PROBLEM TO WORK ON: When you reach the line with "unfold in_u, p, BLOCK_SIZE in" in the listing below, transcribe it and each line after it up to and including the line with "p, BLOCK_SIZE, MIN_ALIGN in *; lia.", exactly and with nothing else.

MATERIAL FOR THE TASK:
Segment Open

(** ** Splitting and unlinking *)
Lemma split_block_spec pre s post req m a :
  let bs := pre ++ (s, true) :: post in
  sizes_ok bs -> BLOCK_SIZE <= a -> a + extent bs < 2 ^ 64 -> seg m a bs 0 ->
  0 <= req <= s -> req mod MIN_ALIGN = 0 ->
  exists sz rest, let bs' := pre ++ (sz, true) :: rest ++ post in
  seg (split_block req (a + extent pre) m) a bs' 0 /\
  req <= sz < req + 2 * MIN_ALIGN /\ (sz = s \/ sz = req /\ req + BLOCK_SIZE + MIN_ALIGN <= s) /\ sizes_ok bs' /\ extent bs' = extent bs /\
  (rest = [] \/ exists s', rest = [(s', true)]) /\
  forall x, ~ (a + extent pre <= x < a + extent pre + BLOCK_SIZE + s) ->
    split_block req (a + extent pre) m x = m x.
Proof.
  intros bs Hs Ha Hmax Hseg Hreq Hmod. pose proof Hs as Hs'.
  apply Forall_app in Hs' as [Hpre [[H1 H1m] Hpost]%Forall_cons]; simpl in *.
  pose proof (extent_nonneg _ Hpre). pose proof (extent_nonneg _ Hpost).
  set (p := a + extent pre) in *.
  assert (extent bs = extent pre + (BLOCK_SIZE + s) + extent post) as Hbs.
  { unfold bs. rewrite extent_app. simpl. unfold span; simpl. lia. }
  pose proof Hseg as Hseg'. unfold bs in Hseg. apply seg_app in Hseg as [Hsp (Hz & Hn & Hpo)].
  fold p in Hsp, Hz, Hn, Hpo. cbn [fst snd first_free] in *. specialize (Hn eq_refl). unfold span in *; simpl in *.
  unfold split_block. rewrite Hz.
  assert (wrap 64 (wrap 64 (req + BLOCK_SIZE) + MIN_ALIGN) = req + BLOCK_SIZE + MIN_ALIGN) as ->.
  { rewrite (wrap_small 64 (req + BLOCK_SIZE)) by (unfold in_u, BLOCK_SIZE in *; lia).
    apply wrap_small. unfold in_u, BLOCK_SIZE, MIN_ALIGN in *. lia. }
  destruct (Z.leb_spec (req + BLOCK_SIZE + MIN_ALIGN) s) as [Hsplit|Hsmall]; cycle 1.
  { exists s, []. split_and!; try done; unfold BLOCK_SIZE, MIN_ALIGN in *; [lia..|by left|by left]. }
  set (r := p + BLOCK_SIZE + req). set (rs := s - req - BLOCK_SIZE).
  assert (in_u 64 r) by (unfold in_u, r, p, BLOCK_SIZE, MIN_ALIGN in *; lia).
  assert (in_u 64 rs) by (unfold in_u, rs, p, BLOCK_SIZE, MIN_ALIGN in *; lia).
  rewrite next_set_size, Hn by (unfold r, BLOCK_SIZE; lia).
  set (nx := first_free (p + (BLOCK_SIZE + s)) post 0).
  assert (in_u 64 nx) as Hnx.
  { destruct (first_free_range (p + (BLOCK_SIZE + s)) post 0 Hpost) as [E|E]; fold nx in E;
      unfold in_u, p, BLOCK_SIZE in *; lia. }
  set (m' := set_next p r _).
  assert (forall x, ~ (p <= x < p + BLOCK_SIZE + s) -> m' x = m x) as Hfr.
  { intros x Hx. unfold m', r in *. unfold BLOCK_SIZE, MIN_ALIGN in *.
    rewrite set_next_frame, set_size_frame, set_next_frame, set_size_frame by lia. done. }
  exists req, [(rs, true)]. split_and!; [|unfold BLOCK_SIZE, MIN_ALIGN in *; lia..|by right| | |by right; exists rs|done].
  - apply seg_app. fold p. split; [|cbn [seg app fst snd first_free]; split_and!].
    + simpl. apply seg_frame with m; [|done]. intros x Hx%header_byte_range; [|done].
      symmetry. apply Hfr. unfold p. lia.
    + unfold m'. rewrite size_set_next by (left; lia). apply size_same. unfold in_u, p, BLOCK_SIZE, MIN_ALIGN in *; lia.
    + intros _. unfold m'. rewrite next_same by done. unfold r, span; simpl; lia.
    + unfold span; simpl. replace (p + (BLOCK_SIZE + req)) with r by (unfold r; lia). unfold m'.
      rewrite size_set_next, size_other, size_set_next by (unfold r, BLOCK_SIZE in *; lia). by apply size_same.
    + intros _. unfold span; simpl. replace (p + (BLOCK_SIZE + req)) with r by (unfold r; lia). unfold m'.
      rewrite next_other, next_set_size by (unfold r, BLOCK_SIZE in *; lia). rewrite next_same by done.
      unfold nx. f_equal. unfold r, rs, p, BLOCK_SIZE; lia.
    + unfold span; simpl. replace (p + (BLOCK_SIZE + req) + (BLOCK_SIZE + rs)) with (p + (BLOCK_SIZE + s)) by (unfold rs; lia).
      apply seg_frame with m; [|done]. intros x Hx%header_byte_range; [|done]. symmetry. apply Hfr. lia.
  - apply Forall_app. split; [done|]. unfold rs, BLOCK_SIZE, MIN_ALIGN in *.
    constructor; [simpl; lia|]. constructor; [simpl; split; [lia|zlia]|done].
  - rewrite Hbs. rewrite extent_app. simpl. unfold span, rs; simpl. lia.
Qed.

Segment Closed

RESPONSE AREA:
      unfold in_u, p, BLOCK_SIZE in *; lia. }
  set (m' := set_next p r _).
  assert (forall x, ~ (p <= x < p + BLOCK_SIZE + s) -> m' x = m x) as Hfr.
  { intros x Hx. unfold m', r in *. unfold BLOCK_SIZE, MIN_ALIGN in *.
    rewrite set_next_frame, set_size_frame, set_next_frame, set_size_frame by lia. done. }
  exists req, [(rs, true)]. split_and!; [|unfold BLOCK_SIZE, MIN_ALIGN in *; lia..|by right| | |by right; exists rs|done].
  - apply seg_app. fold p. split; [|cbn [seg app fst snd first_free]; split_and!].
    + simpl. apply seg_frame with m; [|done]. intros x Hx%header_byte_range; [|done].
      symmetry. apply Hfr. unfold p. lia.
    + unfold m'. rewrite size_set_next by (left; lia). apply size_same. unfold in_u, p, BLOCK_SIZE, MIN_ALIGN in *; lia.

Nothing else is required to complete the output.